On using ${du\over dr} = {\partial u \over \partial x}{dx\over dr} + {\partial u \over \partial t}{dt\over dr}$, (1.15) is now written as

$${du\over dr} = u \qquad \Rightarrow \qquad u = A e^{r},$$

where the constant $A$ is actually constant along the characteristic defined by the value of $x_{0}$. Thus, $A$ is really a function of $x_{0}$ and we write

$$u = F(x_{0}) e^{t},$$

since $t=r$ and the function $F$ is determined by the initial conditions. At $t=0$, we have $x=x_{0}$ and $u(x_{0},0) = x_{0}$ so that $F(x_{0}) = x_{0}$. Replacing $x_{0}$ by the above expression involving $x$ and $t$, we obtain the final solution

$$u(x,t) = x_{0}e^{t} = x e^{-t^{2}}e^{t} = x e^{t - t^{2}}.$$

Example 1. .11Consider the initial-boundary-value problem

$$u^{2}{\partial u \over \partial x} + {\partial u \over \partial t} = 0, \qquad x > 0, t > 0,$$ (1.16)

with

$$\begin{array}{cc} u(x, 0) = \sqrt{x} & x > 0, \\ u(0, t) = 0 & t > 0. \end{array}$$

Characteristic equations are

$${dx\over dr} = u^{2}$$ (1.17)

and

$${dt\over dr} = 1, \qquad \Rightarrow \qquad t = r,$$

and (1.16) gives

$${du\over dr} = 0 \qquad \Rightarrow \qquad u = \hbox{constant on characteristic } = F(x_{0}).$$

Hence,

$$x = u^{2}r + x_{0} = u^{2}t + x_{0},$$

since $u$ is constant along the characteristic and dx/dr is the derivative of $x$ along the characteristic curve.
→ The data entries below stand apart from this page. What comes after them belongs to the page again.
(* ===== verification/Mx27Clock.v ===== *)
(** * The clock methods of the i.MX27: the code of [arch/arm/mach-mx27/clock.c]

    One definition per function of the file, with [mx27_methods] connecting them
    to the method pointers of the clock objects, and the chip revision code of
    [arch/arm/mach-mx27/cpu.c] they depend on. *)

From stdpp Require Import base gmap list strings.
From Stdlib Require Import ZArith Lia.
From S2P Require Import Prelude ClkFramework CrmRegs Mx27ClockTable.

(** ** Registers *)

Definition with_regs (f : regfile -> regfile) (h : mx27hw) : mx27hw :=
  mkHw (f (regs h)) (system_rev h) (system_rev_updated h) (spll_lock h).

(** [__raw_readl(a)] and [__raw_writel(v, a)]. *)
Definition rd (a : Z) : M clkst Z := gets (fun s => readl (regs (hw s)) a).
Definition wr (v a : Z) : M clkst unit :=
  modify (fun s => with_hw (with_regs (writel v a) (hw s)) s).

(** ** Chip revision ([cpu.c] and [hardware.h]) *)

(** [_is_rev]: 1 when the revision matches, -1 when it is older, 2 when newer;
    [cpu_is_mx27()] is 1 in this configuration. *)
Definition is_rev (sysrev rev : Z) : Z :=
  if sysrev =? rev then 1 else if sysrev <? rev then -1 else 2.

Definition cpu_is_mx27_rev (rev : Z) : M clkst Z :=
  gets (fun s => is_rev (system_rev (hw s)) rev).

Definition SYS_CHIP_VERSION_OFFSET : Z := 28.
Definition SYS_CHIP_VERSION_MASK : Z := Z.shiftl 0xF 28.
Definition system_rev_tbl : list (Z * Z) := [(0x00, CHIP_REV_1_0); (0x01, CHIP_REV_2_0)].

(** The table is searched for the version field; an unknown version is taken to
    be the last one of the table. *)
Definition read_system_rev : M clkst Z :=
  v ← rd (IO_ADDRESS SYSCTRL_BASE_ADDR + SYS_CHIP_ID);
  let val := Z.shiftr (Z.land v SYS_CHIP_VERSION_MASK) SYS_CHIP_VERSION_OFFSET in
  match list_find (fun e => fst e = val) system_rev_tbl with
  | Some (_, e) => mret (snd e)
  | None => mret (from_option snd 0 (last system_rev_tbl))
  end.
(* ===== verification/Mx27Tree.v ===== *)
(** * The shape of the i.MX27 clock tree

    The tree invariant every state of the machine satisfies: the clock objects
    are those of [mach-mx27/clock.c] with their static fields, and every link
    leads to an existing clock of lower rank.  From it follow the hypotheses of
    the framework's theorems. *)

From stdpp Require Import base gmap list strings.
From Stdlib Require Import ZArith Lia.
From S2P Require Import Prelude ClkFramework ClkCounts ClkEnable ClkRates CrmRegs.
From S2P Require Import Mx27ClockTable Mx27Clock Mx27ClockLaws.

(** Distance from the oscillators along the longest chain of links. *)
Definition mx27_rank (c : clkid) : nat :=
  match c with
  | ckih_clk | ckil_clk => 0
  | mpll_clk | spll_clk => 1
  | mpll_main_clk _ => 2
  | cpu_clk | ahb_clk | per_clk _ | vpu_clk => 3
  | ipg_clk | nfc_clk => 4
  | ssi1_clk 0 | ssi2_clk 0 | lcdc_clk 1 => 6
  | lcdc_clk 0 => 7
  | lcdc_clk _ | ssi1_clk _ | ssi2_clk _ => 5
  | csi_clk 0 => 6
  | uart1_clk 0 | uart2_clk 0 | uart3_clk 0 | uart4_clk 0 | uart5_clk 0 | uart6_clk 0 => 6
  | gpt1_clk 0 | gpt2_clk 0 | gpt3_clk 0 | gpt4_clk 0 | gpt5_clk 0 | gpt6_clk 0 => 6
  | pwm_clk 0 | sdhc1_clk 0 | sdhc2_clk 0 | sdhc3_clk 0 => 6
  | cspi1_clk 0 | cspi2_clk 0 | cspi3_clk 0 => 6
  | clko_clk => 8
  | _ => 5
  end.

Lemma mx27_rank_le c : (mx27_rank c <= 8)%nat.
Proof. unfold mx27_rank. repeat case_match; lia. Qed.

(** The fields no code of the machine changes. *)
Definition static_of (k : clk) :=
  (owner k, name k, id k, secondary k, (enable_shift k, enable_reg k), recalc k, enable k, disable k).

Lemma static_of_fields k k0 :
  static_of k = static_of k0 ->
  secondary k = secondary k0 /\ enable_shift k = enable_shift k0 /\ enable_reg k = enable_reg k0 /\
  recalc k = recalc k0 /\ enable k = enable k0 /\ disable k = disable k0 /\ id k = id k0.
Proof. intros H. by injection H. Qed.

(** A link target exists and has lower rank. *)
Definition link_ok (c : clkid) (o : option clkid) : bool :=
  match o with
  | Some p => bool_decide (is_Some (clk_mem0 !! p)) && (mx27_rank p <? mx27_rank c)%nat
  | None => true
  end.

(** Only the oscillators and the output pin may lack a parent. *)
Definition parent_ok (c : clkid) (o : option clkid) : bool :=
  link_ok c o && (bool_decide (is_Some o) || bool_decide (c ∈ [ckih_clk; ckil_clk; clko_clk])).

Definition tree_inv (m : gmap clkp clk) : Prop :=
  (forall c, static_of <$> m !! c = static_of <$> (clk_mem0 : gmap clkp clk) !! c) /\
  (forall c k, m !! c = Some k -> parent_ok c (parent k) = true).

(** ** Checking a property of all clock objects *)

Lemma mem0_forall (P : clkid -> clk -> bool) :
  forallb (fun x => P (fst x) (snd x)) clk_objects = true ->
  forall c k, (clk_mem0 : gmap clkp clk) !! c = Some k -> P c k = true.
Proof.
  intros H c k Hc. apply elem_of_list_to_map_2 in Hc.
  rewrite forallb_forall in H. apply (H (c, k)). by apply list_elem_of_In.
Qed.

Lemma mem0_in c k : (clk_mem0 : gmap clkp clk) !! c = Some k -> In c (map fst clk_objects).
Proof. intros Hc. apply elem_of_list_to_map_2, list_elem_of_In in Hc. by apply (in_map fst) in Hc. Qed.

(** The clocks whose recalc method constrains them. *)
Definition recalc_domb (c : clkid) (k : clk) : bool :=
  match recalc k with
  | Some p_clk_pll_recalc => bool_decide (c = mpll_clk \/ c = spll_clk)
  | Some p_clk_mpll_main_recalc => (id k =? 0) || (id k =? 1)
  | Some p_clk_perclkx_recalc => (0 <=? id k) && (id k <=? 3)
  | _ => true
  end.

(** Gates are bits of the two peripheral clock control registers, but for those
    of the serial PLL and of the output pin. *)
Definition gate_regb (k : clk) : bool :=
  match enable k, disable k with
  | Some p_clk_enable, _ | _, Some p_clk_disable =>
      ((enable_reg k =? CCM_PCCR0) || (enable_reg k =? CCM_PCCR1)) &&
      (0 <=? enable_shift k) && (enable_shift k <? 32)
  | _, _ => true
  end.

Definition object_okb (c : clkid) (k : clk) : bool :=
  parent_ok c (parent k) && link_ok c (secondary k) && recalc_domb c k && gate_regb k.

Lemma mem0_objects c k : (clk_mem0 : gmap clkp clk) !! c = Some k -> object_okb c k = true.
Proof. apply mem0_forall. vm_compute. reflexivity. Qed.

Lemma mem0_size : size (clk_mem0 : gmap clkp clk) = 84%nat.
Proof. vm_compute. reflexivity. Qed.

#[global] Opaque clk_mem0 clk_objects.

(** ** Consequences of the invariant *)

Lemma tree_inv0 : tree_inv clk_mem0.
Proof.
  split; [done|]. intros c k Hc. apply mem0_objects in Hc. unfold object_okb in Hc.
  rewrite !andb_true_iff in Hc. tauto.
Qed.

Lemma tree_lookup m c k :
  tree_inv m -> m !! c = Some k ->
  exists k0, (clk_mem0 : gmap clkp clk) !! c = Some k0 /\ static_of k = static_of k0.
Proof.
  intros [H _] Hc. specialize (H c). rewrite Hc in H. symmetry in H.
  apply fmap_Some in H as (k0 & Hk0 & E). eauto.
Qed.

Lemma tree_static_eq m c k k0 :
  tree_inv m -> m !! c = Some k -> (clk_mem0 : gmap clkp clk) !! c = Some k0 -> static_of k = static_of k0.
Proof.
  intros Hm Hc H0. destruct (tree_lookup _ _ _ Hm Hc) as (k1 & H1 & E).
  pose proof (eq_trans (eq_sym H0) H1) as H. by injection H as ->.
Qed.

Lemma tree_dom m c : tree_inv m -> is_Some (clk_mem0 !! c) -> is_Some (m !! c).
Proof.
  intros [H _] Hc. specialize (H c). eapply (fmap_is_Some static_of).
  eapply eq_ind_r with (P := is_Some); [|exact H]. by apply fmap_is_Some.
Qed.

Lemma tree_size m : tree_inv m -> size m = 84%nat.
Proof.
  intros [H _]. rewrite <- mem0_size, <- !size_dom. f_equal.
  apply set_eq. intros c. rewrite !elem_of_dom. specialize (H c).
  etransitivity; [symmetry; apply (fmap_is_Some static_of)|].
  etransitivity; [|apply (fmap_is_Some static_of)]. exact (eq_rect _ (fun o => _ <-> is_Some o) (iff_refl _) _ H).
Qed.

Lemma link_ok_spec m c p :
  tree_inv m -> link_ok c (Some p) = true -> is_Some (m !! p) /\ (mx27_rank p < mx27_rank c)%nat.
Proof.
  intros Hm [H1 H2]%andb_true_iff. apply bool_decide_eq_true in H1. apply Nat.ltb_lt in H2.
  split; [by apply tree_dom|done].
Qed.

Lemma tree_parent m c k p :
  tree_inv m -> m !! c = Some k -> parent k = Some p ->
  is_Some (m !! p) /\ (mx27_rank p < mx27_rank c)%nat.
Proof.
  intros Hm Hc Hp. apply (link_ok_spec m c p Hm).
  apply (proj2 Hm) in Hc as [H _]%andb_true_iff. by rewrite Hp in H.
Qed.

(** What holds of the static fields holds of the clock. *)
Lemma tree_static m c k :
  tree_inv m -> m !! c = Some k ->
  link_ok c (secondary k) = true /\ recalc_domb c k = true /\ gate_regb k = true.
Proof.
  intros Hm Hc. destruct (tree_lookup _ _ _ Hm Hc) as (k0 & H0 & Hst).
  apply mem0_objects in H0. unfold object_okb in H0. rewrite !andb_true_iff in H0.
  destruct k, k0. unfold static_of in Hst. simplify_eq/=. tauto.
Qed.

Lemma tree_ranked m : tree_inv m -> ranked mx27_rank m.
Proof.
  intros Hm c k Hc. split_and!.
  - rewrite tree_size by done. pose proof (mx27_rank_le c). lia.
  - intros p Hp. by eapply tree_parent.
  - intros p Hp. destruct (tree_static _ _ _ Hm Hc) as (H & _). rewrite Hp in H. by apply link_ok_spec.
Qed.

Lemma tree_recalc_dom m c k f :
  tree_inv m -> m !! c = Some k -> recalc k = Some f -> mx27_recalc_dom f c k.
Proof.
  intros Hm Hc Hf. destruct (tree_static _ _ _ Hm Hc) as (_ & H & _).
  unfold recalc_domb in H. rewrite Hf in H. destruct f; simpl; try done.
  - by apply bool_decide_eq_true in H.
  - apply orb_true_iff in H as [H|H]; apply Z.eqb_eq in H; auto.
  - apply andb_true_iff in H as [H1 H2]. lia.
Qed.

Lemma tree_tree_ok (s : clkst) :
  tree_inv (clk_mem s) -> (forall c, c ∈ clocks s -> is_Some (clk_mem0 !! c)) ->
  tree_ok mx27_rank s.
Proof.
  intros Hm Hl. split_and!.
  - intros c. rewrite tree_size by done. pose proof (mx27_rank_le c). lia.
  - intros c Hc. by apply tree_dom, Hl.
  - intros c k p Hc Hp. by eapply tree_parent.
  - intros c k f Hc _ Hf. by eapply tree_recalc_dom.
Qed.

(** ** What keeps the invariant *)

Lemma tree_alter g c m :
  (forall k, static_of (g k) = static_of k) ->
  (forall k, m !! c = Some k -> parent_ok c (parent (g k)) = true) ->
  tree_inv m -> tree_inv (alter g c m).
Proof.
  intros Hs Hp [H1 H2]. split.
  - intros d. rewrite lookup_alter. case_decide; [subst|done]. rewrite <- H1.
    destruct (m !! d); simpl; [by rewrite Hs|done].
  - intros d k. rewrite lookup_alter. case_decide; [subst|by apply H2].
    destruct (m !! d) as [k'|]; simpl; [|done]. intros [= <-]. by apply Hp.
Qed.

Lemma tree_only_rates m m' : only_rates m m' -> tree_inv m -> tree_inv m'.
Proof.
  intros Ho [H1 H2]. split.
  - intros d. rewrite <- H1. specialize (Ho d). apply (f_equal (fmap static_of)) in Ho.
    rewrite <- !option_fmap_compose in Ho. symmetry. exact Ho.
  - intros d k Hd. symmetry in Ho. destruct (only_rates_lookup _ _ _ _ Ho Hd) as (k' & Hk' & E).
    rewrite E in Hk'. apply (H2 _ _ Hk').
Qed.

Lemma tree_only_counts m m' : only_counts m m' -> tree_inv m -> tree_inv m'.
Proof.
  intros Ho [H1 H2]. split.
  - intros d. rewrite <- H1. specialize (Ho d). apply (f_equal (fmap static_of)) in Ho.
    rewrite <- !option_fmap_compose in Ho. symmetry. exact Ho.
  - intros d k Hd. symmetry in Ho. destruct (only_counts_lookup _ _ _ _ Ho Hd) as (k' & Hk' & E).
    rewrite E in Hk'. apply (H2 _ _ Hk').
Qed.

Lemma tree_set_parent m c p :
  parent_ok c (Some p) = true -> tree_inv m -> tree_inv (alter (upd_parent (Some p)) c m).
Proof. intros H. apply tree_alter; [done|]. by intros. Qed.
Lemma wp_do_enable (c : clkid) (s : clkst) (Q : Z -> clkst -> Prop) sh reg :
  tree_inv (clk_mem s) -> spll_locks (hw s) ->
  (fun k => (enable k, enable_shift k, enable_reg k)) <$> (clk_mem0 : gmap clkp clk) !! (c : clkp)
    = Some (Some p_clk_enable, sh, reg) ->
  reg <> CCM_CSCR -> (forall s', calm s s' -> Q 0 s') -> wp (do_enable c) Q s.
Proof.
  intros Hm Hl Hc Hreg HQ. destruct (tree_object _ c _ _ Hm Hc) as (k & k0 & Hk & [= E1 _ E3] & E).
  apply static_of_fields in E as (_ & _ & Hr & _ & Hf & _). rewrite E1 in Hf. rewrite E3 in Hr. clear Hc.
  unfold do_enable. apply wp_bind, (wp_clk_at _ k); [done|]. rewrite Hf. cbn [deref].
  apply wp_bind, wp_ret. apply wp_run. do 2 eexists.
  split; [by apply (mx27_enable_run p_clk_enable c k)|]. apply HQ, calm_hw; try done.
  cbn [enable_gate open_gate fold_left]. rewrite Hr. by apply muxes_other.
Qed.

Lemma at_point_tree m l s : (forall x, tree_inv (m x)) -> at_point m l s -> tree_inv (clk_mem s).
Proof. intros Hm (H & _). by eapply tree_only_rates. Qed.

Lemma only_rates_probed x m m' : only_rates m m' -> only_rates (probed_mem x m) (probed_mem x m').
Proof.
  intros H. unfold probed_mem. destruct (mx_to2 x).
  - destruct (mx_arm x), (mx_ssi2 x), (mx_ssi1 x), (mx_vpu x); repeat apply only_rates_reparent; exact H.
  - cbn [foldl]. repeat apply only_rates_reparent. apply only_rates_alter; [done|]. by apply only_rates_reparent.
Qed.

Lemma osc_if cscr mask : (if Z.land cscr mask =? 0 then ckil_clk else ckih_clk) = osc (selects cscr mask).
Proof. unfold selects. by destruct (_ =? 0). Qed.

(** Up to the probing of the multiplexers. *)
Lemma early_probed (s : clkst) {A} (K : unit -> M clkst A) (Q : A -> clkst -> Prop) :
  clk_mem s = clk_mem0 -> clocks s = [] -> spll_locks (hw s) ->
  (forall s', at_point early_mem [] s' -> hw s' = hw s -> wp (K tt) Q s') ->
  wp (cscr ← rd CCM_CSCR;
      store_parent (mpll_clk : clkp) (Some (if Z.land cscr CCM_CSCR_MCU =? 0 then ckil_clk else ckih_clk));;
      store_rate (ckih_clk : clkp) (if MXC_CKIH_SOURCE =? 0 then CKIH_CLK_FREQ else CKIH_CLK_FREQ_27MHZ);;
      probe_mxc_clocks ≫= K) Q s.
Proof.
  intros Hm Hc Hl HK. apply wp_bind, wp_rd, wp_bind. rewrite osc_if. apply wp_store_parent, wp_bind.
  unfold wp at 1, store_rate, modify. cbv beta iota. apply wp_bind, wp_run. do 2 eexists. split; [apply probe_run|].
  apply HK; [|done]. split_and!; [|done..].
  apply only_rates_probed, only_rates_rate. cbn [clk_mem with_mem]. rewrite Hm. reflexivity.
Qed.
(** When only the children of [t] are out of step, propagating from [t] brings
    every clock back. *)
Lemma propagate_restores u s s1 t :
  operational u s -> calm s s1 -> is_Some (clk_mem s1 !! t) ->
  (forall x, x ∈ clocks s1 -> x <> clko_clk -> ~ child (clk_mem s1) (clocks s1) t x -> coherent s1 x) ->
  wp (propagate_rate (CPtr t)) (fun _ s' => operational u s' /\ propagated t s1 s') s1.
Proof.
  intros Hop C1 Ht Hco.
  assert (tree_ok mx27_rank s1) as Hok.
  { eapply calm_tree_ok; [exact C1|by eapply operational_tree_ok|apply Hop]. }
  eapply wp_mono; [by apply (propagate_rate_spec (Sig := mx27_sig) (Laws := mx27_recalc_laws) mx27_rank t s1)|].
  intros [] s2 P. split; [|done]. pose proof (propagated_calm _ _ _ P) as C2.
  eapply operational_calm; [exact Hop|by eapply calm_trans|]. intros x Hx Hn.
  assert (clocks s2 = clocks s1) as Ecl by apply C2. rewrite Ecl in Hx.
  destruct (descends_dec (clk_mem s1) (clocks s1) t x) as [D|D]; [eapply tree_only_rates; [apply C1|apply Hop]|..].
  - by apply P.
  - eapply (coherent_frame t x s1 s2 P); [|done|].
    + apply Hco; [done|done|]. intros H. by apply D, tc_once.
    + intros k p Hk Hp Htc. apply D. eapply tc_r; [exact Htc|]. split; eauto.
Qed.

(** ** The divider fields *)

Lemma readl_set_field r a off w v :
  0 <= off -> 0 <= w -> 0 <= v < 2 ^ w -> off + w <= 32 ->
  readl (writel (set_field (readl r a) off w v) a r) a = set_field (readl r a) off w v.
Proof.
  intros. rewrite readl_writel_eq. apply u32_small, set_field_range; try lia. apply readl_range.
Qed.

(** The divider of peripheral clock [i] matters to that clock only. *)
Lemma perdiv_same h i d f x k w :
  0 <= i <= 3 -> 0 <= d < 64 -> (f = p_clk_perclkx_recalc -> 0 <= id k <= 3 /\ id k <> i) ->
  mx27_recalc_val f x k w (with_regs (writel (set_field (readl (regs h) CCM_PCDR1) (8 * i) 6 d) CCM_PCDR1) h) =
  mx27_recalc_val f x k w h.
Proof.
  intros Hi Hd Hf. unfold mx27_recalc_val, to2. cbn [with_regs regs system_rev].
  destruct f; repeat case_decide; rewrite ?readl_writel_ne by done; try done.
  destruct (Hf eq_refl) as [Hk Hne]. rewrite readl_set_field by lia. by rewrite field_set_field_ne by lia.
Qed.

(** On a TO2 part the divider of the video clock matters to that clock only. *)
Lemma vpudiv_same h d f x k w :
  to2 h = true -> 0 <= d < 64 -> f <> p_clk_vpu_recalc ->
  mx27_recalc_val f x k w (with_regs (writel (set_field (readl (regs h) CCM_PCDR0) 10 6 d) CCM_PCDR0) h) =
  mx27_recalc_val f x k w h.
Proof.
  intros H2 Hd Hf. unfold mx27_recalc_val, to2 in *. cbn [with_regs regs system_rev].
  destruct f; repeat case_decide; rewrite ?readl_writel_ne by done; try done; rewrite ?H2;
    rewrite readl_set_field by lia; by rewrite field_set_field_ne by lia.
Qed.

(** ** The table of [set_rate] methods *)

(** The clocks with a method, and what the method relies on. *)
Definition set_rate_okb (x : muxes) (c : clkid) : bool :=
  match look (boot_mem x) c with
  | Some k =>
      match set_rate k with
      | None => true
      | Some p_clk_cpu_set_rate => bool_decide (c = cpu_clk)
      | Some p_clk_clko_set_rate => bool_decide (c = clko_clk)
      | Some p_clk_vpu_set_rate => bool_decide (c = vpu_clk) && bool_decide (recalc k = Some p_clk_vpu_recalc)
      | Some p_clk_perclkx_set_rate =>
          (0 <=? id k) && (id k <=? 3) && bool_decide (c = per_clk (Z.to_nat (id k)))
          && bool_decide (recalc k = Some p_clk_perclkx_recalc)
      | Some p_clk_parent_set_rate =>
          match parent k with
          | Some p =>
              bool_decide (recalc k = None)
              && match look (boot_mem x) p with
                 | Some kp =>
                     match set_rate kp with Some p_clk_perclkx_set_rate => true | _ => false end
                     && forallb (fun y =>
                          match look (boot_mem x) y with
                          | Some ky => negb (bool_decide (parent ky = Some p)) || bool_decide (y = c)
                          | None => true
                          end) (map fst clk_objects)
                 | None => false
                 end
          | None => false
          end
      end
  | None => true
  end.

Lemma set_rate_table x : forallb (set_rate_okb x) (map fst clk_objects) = true.
Proof. destruct x as [[] [] [] [] [] [] []]; vm_compute; reflexivity. Qed.

(** Only the peripheral clocks use [PCDR1], only the video clock its divider. *)
Lemma divider_owner m (c : clkp) k :
  tree_inv m -> m !! c = Some k ->
  (recalc k = Some p_clk_perclkx_recalc -> 0 <= id k <= 3 /\ c = per_clk (Z.to_nat (id k))) /\
  (recalc k = Some p_clk_vpu_recalc -> c = vpu_clk).
Proof.
  intros Hm Hk. destruct (tree_lookup _ _ _ Hm Hk) as (k0 & H0 & (_ & _ & _ & E & _ & _ & Ei)%static_of_fields).
  apply (mem0_forall (fun c k => bool_decide
    ((recalc k = Some p_clk_perclkx_recalc -> 0 <= id k <= 3 /\ c = per_clk (Z.to_nat (id k))) /\
     (recalc k = Some p_clk_vpu_recalc -> c = vpu_clk)))) in H0; [|vm_compute; reflexivity].
  apply bool_decide_eq_true in H0. rewrite E, Ei. exact H0.
Qed.

(** A clock in operation has the methods and links of the booted tree. *)
Lemma operational_like u s (c : clkp) k :
  operational u s -> clk_mem s !! c = Some k ->
  exists kb, look (boot_mem (muxes_of (hw s))) c = Some kb /\ In (c : clkid) (map fst clk_objects) /\
    set_rate k = set_rate kb /\ parent k = parent kb /\ id k = id kb /\ recalc k = recalc kb.
Proof.
  intros (_ & B & _ & _ & E & _ & G) Hk. specialize (B c). specialize (G c).
  destruct (tree_lookup _ _ _ E Hk) as (k0 & H0 & (_ & _ & _ & E4 & _ & _ & E7)%static_of_fields).
  set (m := boot_mem (muxes_of (hw s))) in *.
  assert (tree_inv m) as Tm by apply tree_boot. clearbody m.
  rewrite Hk in B, G. apply fmap_Some in B as (kb & Hkb & EB). rewrite Hkb in G. injection G as G. injection EB as E1 E2.
  pose proof (tree_static_eq _ _ _ _ Tm Hkb H0) as (_ & _ & _ & F4 & _ & _ & F7)%static_of_fields.
  exists kb. split; [exact Hkb|]. split; [by apply (mem0_in c k0)|]. split_and!; congruence.
Qed.

(** [s1] is [s] with the rate [r] set in clock [c] and its divider programmed. *)
Record rate_set (c : clkp) (r : Z) (s s1 : clkst) : Prop := mkRateSet {
  rs_calm : calm s s1;
  rs_rate : exists k, clk_mem s1 !! c = Some k /\ rate k = r;
  rs_frame : forall x, x <> c -> clk_mem s1 !! x = clk_mem s !! x;
  rs_own : coherent s1 c;
  rs_dividers : forall x k f w, x <> c -> clk_mem s !! x = Some k -> recalc k = Some f ->
    mx27_recalc_val f x k w (hw s1) = mx27_recalc_val f x k w (hw s);
}.

(** A clock whose record, parent and divider are as before. *)
Lemma coherent_others s s1 (x : clkp) :
  clk_mem s1 !! x = clk_mem s !! x ->
  (forall k p, clk_mem s !! x = Some k -> parent k = Some p -> clk_mem s1 !! p = clk_mem s !! p) ->
  (forall k f w, clk_mem s !! x = Some k -> recalc k = Some f ->
     mx27_recalc_val f x k w (hw s1) = mx27_recalc_val f x k w (hw s)) ->
  coherent s x -> coherent s1 x.
Proof.
  intros Hx Hp Hd Hco k p kp Hk Hpk Hkp. rewrite Hx in Hk. rewrite (Hp k p Hk Hpk) in Hkp.
  rewrite (Hco k p kp Hk Hpk Hkp). unfold expected_rate. destruct (recalc k) as [f|] eqn:Ef; [|done].
  symmetry. by apply Hd.
Qed.

Lemma rate_set_intro u s (c : clkp) k v a r :
  operational u s -> clk_mem s !! c = Some k -> a <> CCM_CSCR ->
  (forall f p kp, recalc k = Some f -> parent k = Some p -> clk_mem s !! p = Some kp ->
     mx27_recalc_val f c (upd_rate r k) (rate kp) (with_regs (writel v a) (hw s)) = r) ->
  is_Some (recalc k) ->
  (forall x kx f w, x <> c -> clk_mem s !! x = Some kx -> recalc kx = Some f ->
     mx27_recalc_val f x kx w (with_regs (writel v a) (hw s)) = mx27_recalc_val f x kx w (hw s)) ->
  rate_set c r s (set_reg_rate c k v a r s).
Proof.
  intros Hop Hk Ha Hown [f Hf] Hd. assert (tree_inv (clk_mem s)) as Ht by apply Hop. unfold set_reg_rate. split.
  - split_and!; try done; cbn [clk_mem with_mem with_hw hw]; [by apply only_rates_insert|by apply muxes_other].
  - eexists. split; [apply lookup_insert_eq|done].
  - intros x Hx. cbn [clk_mem with_mem with_hw]. by rewrite lookup_insert_ne by done.
  - intros k' p kp. cbn [clk_mem with_mem with_hw hw]. rewrite lookup_insert_eq. intros [= <-] Hp.
    cbn [parent upd_rate] in Hp. destruct (tree_parent _ _ _ _ Ht Hk Hp) as [_ Hlt].
    rewrite lookup_insert_ne by (intros ->; lia). intros Hkp. unfold expected_rate. cbn [recalc upd_rate rate].
    rewrite Hf. symmetry. by apply (Hown f p kp).
  - exact Hd.
Qed.

(** [_clk_perclkx_set_rate] and [_clk_vpu_set_rate] set a rate or refuse it. *)
Definition sets (c : clkp) (r : Z) (s : clkst) (m : M clkst Z) : Prop :=
  m s = Ret (- EINVAL, s) \/ exists s1, m s = Ret (0, s1) /\ rate_set c r s s1.

Lemma operational_parent u s (c : clkp) k :
  operational u s -> clk_mem s !! c = Some k -> c ∉ [ckih_clk; ckil_clk; clko_clk] ->
  exists p kp, parent k = Some p /\ clk_mem s !! p = Some kp.
Proof.
  intros Hop Hk Hc. assert (tree_inv (clk_mem s)) as Ht by apply Hop.
  pose proof (proj2 Ht c k Hk) as H. unfold parent_ok in H. apply andb_true_iff in H as [_ H].
  apply orb_true_iff in H as [H|H]; [|by apply bool_decide_eq_true in H].
  apply bool_decide_eq_true in H as [p Hp]. destruct (tree_parent _ _ _ _ Ht Hk Hp) as [[kp Hkp] _]. eauto.
Qed.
Therefore, we have

$$x_{0} = x - u^{2}t.$$

Thus, substituting for $x_{0}$ into $F(x_{0})$ we obtain the implicit solution

$$u(x,t) = F(x - u^{2}t),$$

where $F$ is determined by the initial condition, namely, $t=0$, $x=x_{0}$ and $u = \sqrt{x_{0}}$. Thus, $F(x_{0}) = \sqrt{x_{0}}$ and so

$$u = \sqrt{x - u^{2}t}, \qquad x - u^{2}t > 0.$$

Squaring both sides, we can manipulate this solution into an explicit solution for $u$ in terms of $x$ and $t$.

$$\begin{eqnarray*} u^{2} & = & x - u^{2}t, \\ u^{2}(1 + t) & = & x, \\ u^{2} & = & {x\over 1 + t}, \end{eqnarray*}$$

and so the final solution is

$$u = \sqrt{{x\over 1+t}}, \qquad x > 0, t > 0.$$

We can easily check that this is the solution to (1.16) by calculating the partial derivatives,

$${\partial u \over \partial x} = {1\over 2} x^{-1/2}(1 + t)^{-1/2},$$

$${\partial u \over \partial t} = -{1\over 2}x^{1/2}(1 + t)^{-3/2},$$

Therefore,

$$u^{2}{\partial u\over \partial x} = {x\over 1+t}{1\over 2 ... ...x^{1/2}\over (1 + t)^{3/2}} = -{\partial u \over \partial t}$$